From the listing below, copy only the lines running from the line that contains "followed by the" to the line that contains "integers ([Z]); a", both included.
----
(** * ASTU SmartDesk: the retrieval-augmented-generation core

    A shallow embedding of
    - [backend/utils/textProcessing.ts] (text cleaning and chunking),
    - [backend/utils/vectorUtils.ts] (cosine similarity and top-k selection),
    - the ingestion and answer pipelines of
      [backend/controllers/chatController.ts],
    followed by the properties of these functions.

    Conventions.  A JavaScript string is the list of its UTF-16 code units;
    string positions, lengths and the numeric parameters of the chunker are
    integers ([Z]); a JavaScript [number] that holds a measurement (a vector
    entry, a similarity score) is an IEEE-754 binary64 value ([float]). *)

From Stdlib Require Import ZArith List Bool Lia String Ascii DecimalString.
From Stdlib Require Import Floats Reals Lra Permutation.
Import ListNotations.

Local Open Scope Z_scope.

(* ================================================================= *)
(** ** JavaScript strings *)

Module JS.

(** A UTF-16 code unit. *)
Definition char := N.
Definition jsstring := list char.

(** A string literal of the source, character by character. *)
Definition str (s : string) : jsstring :=
  List.map N_of_ascii (list_ascii_of_string s).

(** [n] copies of a string literal: [s.repeat(n)]. *)
Definition rep (n : nat) (s : string) : jsstring :=
  List.concat (List.repeat (str s) n).

(** [s.length] *)
Definition len (s : jsstring) : Z := Z.of_nat (List.length s).

Definition TAB : char := 9%N.
Definition LF : char := 10%N.
Definition CR : char := 13%N.
Definition SP : char := 32%N.

(** The code units removed by [String.prototype.trim]: the WhiteSpace and
    LineTerminator productions of ECMAScript. *)
Definition isWhitespace (c : char) : bool :=
  ((9 <=? c) && (c <=? 13) || (c =? 32) || (c =? 160) || (c =? 5760)
   || (8192 <=? c) && (c <=? 8202) || (c =? 8232) || (c =? 8233)
   || (c =? 8239) || (c =? 8287) || (c =? 12288) || (c =? 65279))%N.

Fixpoint trimStart (s : jsstring) : jsstring :=
  match s with
  | [] => []
  | c :: r => if isWhitespace c then trimStart r else s
  end.

Fixpoint trimEnd (s : jsstring) : jsstring :=
  match s with
  | [] => []
  | c :: r =>
      match trimEnd r with
      | [] => if isWhitespace c then [] else [c]
      | r' => c :: r'
      end
  end.

(** [s.trim()] *)
Definition trim (s : jsstring) : jsstring := trimEnd (trimStart s).

Definition clamp (x lo hi : Z) : Z := Z.max lo (Z.min x hi).

(** [s.substring(a, b)]: both arguments are clamped to [0, s.length] and
    swapped when the first is the larger. *)
Definition substring (s : jsstring) (a b : Z) : jsstring :=
  let a' := clamp a 0 (len s) in
  let b' := clamp b 0 (len s) in
  let from := Z.min a' b' in
  let to := Z.max a' b' in
  firstn (Z.to_nat (to - from)) (skipn (Z.to_nat from) s).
----
▶ Response to the exercise
    followed by the properties of these functions.

    Conventions.  A JavaScript string is the list of its UTF-16 code units;
    string positions, lengths and the numeric parameters of the chunker are
    integers ([Z]); a JavaScript [number] that holds a measurement (a vector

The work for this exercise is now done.